• **Task**
Every line of the records that contains the string "LangChainInterface" counts once; give the total and nothing else.

• **Supplied records**
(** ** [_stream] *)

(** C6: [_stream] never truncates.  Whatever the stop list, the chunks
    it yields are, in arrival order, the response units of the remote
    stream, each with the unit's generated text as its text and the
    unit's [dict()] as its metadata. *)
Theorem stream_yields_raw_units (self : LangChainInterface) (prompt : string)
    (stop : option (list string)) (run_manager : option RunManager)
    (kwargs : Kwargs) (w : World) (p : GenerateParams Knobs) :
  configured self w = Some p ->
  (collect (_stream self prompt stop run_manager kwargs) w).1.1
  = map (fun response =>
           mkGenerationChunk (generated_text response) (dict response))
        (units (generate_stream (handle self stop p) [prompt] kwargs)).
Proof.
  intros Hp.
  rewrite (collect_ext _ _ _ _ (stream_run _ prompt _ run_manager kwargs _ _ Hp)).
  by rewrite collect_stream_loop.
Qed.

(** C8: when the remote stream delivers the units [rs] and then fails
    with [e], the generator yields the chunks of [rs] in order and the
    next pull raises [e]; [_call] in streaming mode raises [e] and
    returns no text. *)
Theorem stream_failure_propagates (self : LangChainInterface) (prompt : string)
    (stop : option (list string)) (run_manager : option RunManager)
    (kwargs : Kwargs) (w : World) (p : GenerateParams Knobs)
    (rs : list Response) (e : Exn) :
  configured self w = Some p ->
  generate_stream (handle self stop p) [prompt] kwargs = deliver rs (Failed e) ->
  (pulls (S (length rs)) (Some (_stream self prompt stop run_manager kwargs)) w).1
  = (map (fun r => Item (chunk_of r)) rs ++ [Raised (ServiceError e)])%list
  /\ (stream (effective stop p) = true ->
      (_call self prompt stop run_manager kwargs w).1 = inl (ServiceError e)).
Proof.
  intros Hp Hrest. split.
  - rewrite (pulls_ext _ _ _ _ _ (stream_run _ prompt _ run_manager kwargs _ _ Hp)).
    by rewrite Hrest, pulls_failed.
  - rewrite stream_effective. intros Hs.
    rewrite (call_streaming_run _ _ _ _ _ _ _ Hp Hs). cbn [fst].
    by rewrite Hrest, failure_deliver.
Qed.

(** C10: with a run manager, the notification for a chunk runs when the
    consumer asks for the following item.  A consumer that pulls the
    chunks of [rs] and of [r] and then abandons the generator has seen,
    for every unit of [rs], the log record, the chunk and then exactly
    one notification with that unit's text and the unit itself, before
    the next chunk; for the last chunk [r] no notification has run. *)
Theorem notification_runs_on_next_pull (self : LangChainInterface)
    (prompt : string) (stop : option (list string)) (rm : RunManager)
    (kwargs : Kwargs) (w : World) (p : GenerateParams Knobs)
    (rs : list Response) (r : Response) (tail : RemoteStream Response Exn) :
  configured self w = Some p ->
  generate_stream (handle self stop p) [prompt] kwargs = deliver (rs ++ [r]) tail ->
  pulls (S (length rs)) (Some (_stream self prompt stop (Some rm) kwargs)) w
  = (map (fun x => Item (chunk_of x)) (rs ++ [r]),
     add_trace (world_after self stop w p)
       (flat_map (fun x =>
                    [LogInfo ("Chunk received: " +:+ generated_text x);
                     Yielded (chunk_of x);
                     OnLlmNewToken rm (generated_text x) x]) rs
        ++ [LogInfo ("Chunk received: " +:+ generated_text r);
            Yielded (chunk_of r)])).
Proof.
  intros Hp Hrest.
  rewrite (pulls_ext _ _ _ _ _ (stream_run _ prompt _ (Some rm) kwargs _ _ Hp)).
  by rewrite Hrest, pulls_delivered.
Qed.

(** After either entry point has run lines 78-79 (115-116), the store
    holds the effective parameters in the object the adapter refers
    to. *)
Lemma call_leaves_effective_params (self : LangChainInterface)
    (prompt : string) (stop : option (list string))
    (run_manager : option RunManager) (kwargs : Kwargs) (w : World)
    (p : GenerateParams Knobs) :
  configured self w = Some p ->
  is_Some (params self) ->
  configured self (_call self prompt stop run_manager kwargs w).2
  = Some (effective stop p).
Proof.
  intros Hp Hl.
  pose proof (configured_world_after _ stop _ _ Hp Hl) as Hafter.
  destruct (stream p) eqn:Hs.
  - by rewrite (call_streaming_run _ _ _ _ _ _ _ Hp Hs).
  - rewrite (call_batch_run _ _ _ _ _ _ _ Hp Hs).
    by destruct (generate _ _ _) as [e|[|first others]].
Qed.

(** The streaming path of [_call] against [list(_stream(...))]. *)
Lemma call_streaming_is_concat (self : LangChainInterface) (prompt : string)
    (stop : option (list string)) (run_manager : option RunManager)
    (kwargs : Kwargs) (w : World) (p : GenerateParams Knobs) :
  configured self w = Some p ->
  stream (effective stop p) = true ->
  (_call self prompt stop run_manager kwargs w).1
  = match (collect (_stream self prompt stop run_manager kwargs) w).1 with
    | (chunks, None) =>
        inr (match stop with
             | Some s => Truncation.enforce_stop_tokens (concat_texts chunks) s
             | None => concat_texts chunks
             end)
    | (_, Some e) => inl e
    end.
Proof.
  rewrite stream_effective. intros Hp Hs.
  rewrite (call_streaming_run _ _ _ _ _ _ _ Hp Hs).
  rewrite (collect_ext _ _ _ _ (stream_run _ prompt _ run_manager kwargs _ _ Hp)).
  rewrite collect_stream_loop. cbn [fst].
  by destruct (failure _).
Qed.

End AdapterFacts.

• **Solution for this problem**
5